[What you need to do]
Filter these entries, keeping only lines that hold the word "NewStaticCredentials".

[Information]
+===+

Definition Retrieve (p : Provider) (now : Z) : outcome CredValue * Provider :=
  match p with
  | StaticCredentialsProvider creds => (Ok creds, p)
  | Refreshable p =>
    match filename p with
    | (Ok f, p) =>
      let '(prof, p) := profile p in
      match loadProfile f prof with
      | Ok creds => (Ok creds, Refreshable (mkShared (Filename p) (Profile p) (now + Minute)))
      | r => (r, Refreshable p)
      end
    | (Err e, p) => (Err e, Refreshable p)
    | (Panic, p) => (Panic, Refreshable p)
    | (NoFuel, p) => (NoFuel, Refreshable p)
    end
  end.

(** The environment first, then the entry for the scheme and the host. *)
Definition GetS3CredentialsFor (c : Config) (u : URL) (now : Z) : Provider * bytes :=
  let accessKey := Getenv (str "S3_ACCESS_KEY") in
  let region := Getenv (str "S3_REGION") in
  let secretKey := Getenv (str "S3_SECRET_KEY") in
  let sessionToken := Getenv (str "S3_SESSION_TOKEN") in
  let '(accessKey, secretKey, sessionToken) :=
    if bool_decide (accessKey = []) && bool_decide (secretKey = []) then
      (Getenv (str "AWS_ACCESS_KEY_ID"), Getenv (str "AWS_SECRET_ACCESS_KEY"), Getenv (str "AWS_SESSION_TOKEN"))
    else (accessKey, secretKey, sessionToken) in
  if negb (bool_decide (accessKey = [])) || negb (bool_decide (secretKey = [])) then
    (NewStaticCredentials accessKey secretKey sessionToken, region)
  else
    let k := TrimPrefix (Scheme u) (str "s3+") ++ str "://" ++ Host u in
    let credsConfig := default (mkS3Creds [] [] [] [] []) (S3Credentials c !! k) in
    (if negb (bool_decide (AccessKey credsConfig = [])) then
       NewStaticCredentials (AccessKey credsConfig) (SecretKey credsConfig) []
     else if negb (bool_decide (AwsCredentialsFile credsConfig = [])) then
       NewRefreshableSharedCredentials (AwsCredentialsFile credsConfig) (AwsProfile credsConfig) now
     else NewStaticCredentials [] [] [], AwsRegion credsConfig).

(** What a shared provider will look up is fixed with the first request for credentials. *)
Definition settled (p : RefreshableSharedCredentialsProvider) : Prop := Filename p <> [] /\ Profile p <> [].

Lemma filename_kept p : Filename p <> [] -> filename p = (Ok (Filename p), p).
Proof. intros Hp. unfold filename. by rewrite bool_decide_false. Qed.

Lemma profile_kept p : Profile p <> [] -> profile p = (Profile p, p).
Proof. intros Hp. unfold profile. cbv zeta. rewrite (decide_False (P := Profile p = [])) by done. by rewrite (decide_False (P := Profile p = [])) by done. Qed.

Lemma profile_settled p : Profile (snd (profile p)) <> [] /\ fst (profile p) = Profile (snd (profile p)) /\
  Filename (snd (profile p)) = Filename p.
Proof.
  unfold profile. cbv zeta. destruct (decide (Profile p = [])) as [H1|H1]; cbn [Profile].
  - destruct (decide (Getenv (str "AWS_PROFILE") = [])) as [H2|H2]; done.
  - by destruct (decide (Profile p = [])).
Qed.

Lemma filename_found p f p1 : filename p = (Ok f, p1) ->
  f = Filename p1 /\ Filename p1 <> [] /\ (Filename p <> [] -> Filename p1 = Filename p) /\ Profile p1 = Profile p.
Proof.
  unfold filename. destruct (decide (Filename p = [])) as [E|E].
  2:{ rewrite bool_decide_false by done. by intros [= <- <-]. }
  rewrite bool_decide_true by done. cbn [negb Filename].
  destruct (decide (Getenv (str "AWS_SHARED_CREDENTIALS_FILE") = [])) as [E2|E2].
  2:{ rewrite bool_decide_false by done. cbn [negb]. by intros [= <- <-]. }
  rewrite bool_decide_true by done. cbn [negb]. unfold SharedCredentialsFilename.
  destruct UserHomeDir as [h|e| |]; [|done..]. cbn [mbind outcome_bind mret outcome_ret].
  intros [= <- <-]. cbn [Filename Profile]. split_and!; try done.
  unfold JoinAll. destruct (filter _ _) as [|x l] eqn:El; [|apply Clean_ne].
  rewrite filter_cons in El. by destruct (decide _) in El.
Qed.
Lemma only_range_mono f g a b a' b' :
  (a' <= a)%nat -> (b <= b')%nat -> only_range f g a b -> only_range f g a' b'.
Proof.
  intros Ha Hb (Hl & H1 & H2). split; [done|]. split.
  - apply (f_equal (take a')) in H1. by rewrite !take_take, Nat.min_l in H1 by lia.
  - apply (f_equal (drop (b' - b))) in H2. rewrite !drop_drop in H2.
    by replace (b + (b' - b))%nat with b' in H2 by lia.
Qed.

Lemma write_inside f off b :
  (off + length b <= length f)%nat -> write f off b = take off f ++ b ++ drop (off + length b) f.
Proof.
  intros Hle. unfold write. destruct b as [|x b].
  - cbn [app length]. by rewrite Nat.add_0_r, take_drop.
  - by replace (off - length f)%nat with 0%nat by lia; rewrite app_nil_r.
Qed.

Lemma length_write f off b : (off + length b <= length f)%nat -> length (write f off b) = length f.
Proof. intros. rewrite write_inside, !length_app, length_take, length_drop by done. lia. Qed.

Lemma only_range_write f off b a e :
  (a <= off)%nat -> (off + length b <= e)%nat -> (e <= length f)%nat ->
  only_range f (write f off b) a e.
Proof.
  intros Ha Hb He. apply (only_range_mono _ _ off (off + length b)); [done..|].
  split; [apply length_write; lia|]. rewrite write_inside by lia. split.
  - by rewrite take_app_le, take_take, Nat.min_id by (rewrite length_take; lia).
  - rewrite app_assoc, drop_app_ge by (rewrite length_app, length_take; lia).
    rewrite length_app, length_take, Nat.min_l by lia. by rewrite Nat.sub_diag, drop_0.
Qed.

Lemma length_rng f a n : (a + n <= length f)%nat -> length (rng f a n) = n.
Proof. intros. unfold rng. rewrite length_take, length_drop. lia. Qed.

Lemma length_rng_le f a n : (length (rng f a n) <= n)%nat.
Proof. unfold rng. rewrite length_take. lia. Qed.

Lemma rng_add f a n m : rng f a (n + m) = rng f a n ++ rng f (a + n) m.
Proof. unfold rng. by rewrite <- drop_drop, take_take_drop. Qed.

+===+

[Exercise solution]
    (NewStaticCredentials accessKey secretKey sessionToken, region)
       NewStaticCredentials (AccessKey credsConfig) (SecretKey credsConfig) []
     else NewStaticCredentials [] [] [], AwsRegion credsConfig).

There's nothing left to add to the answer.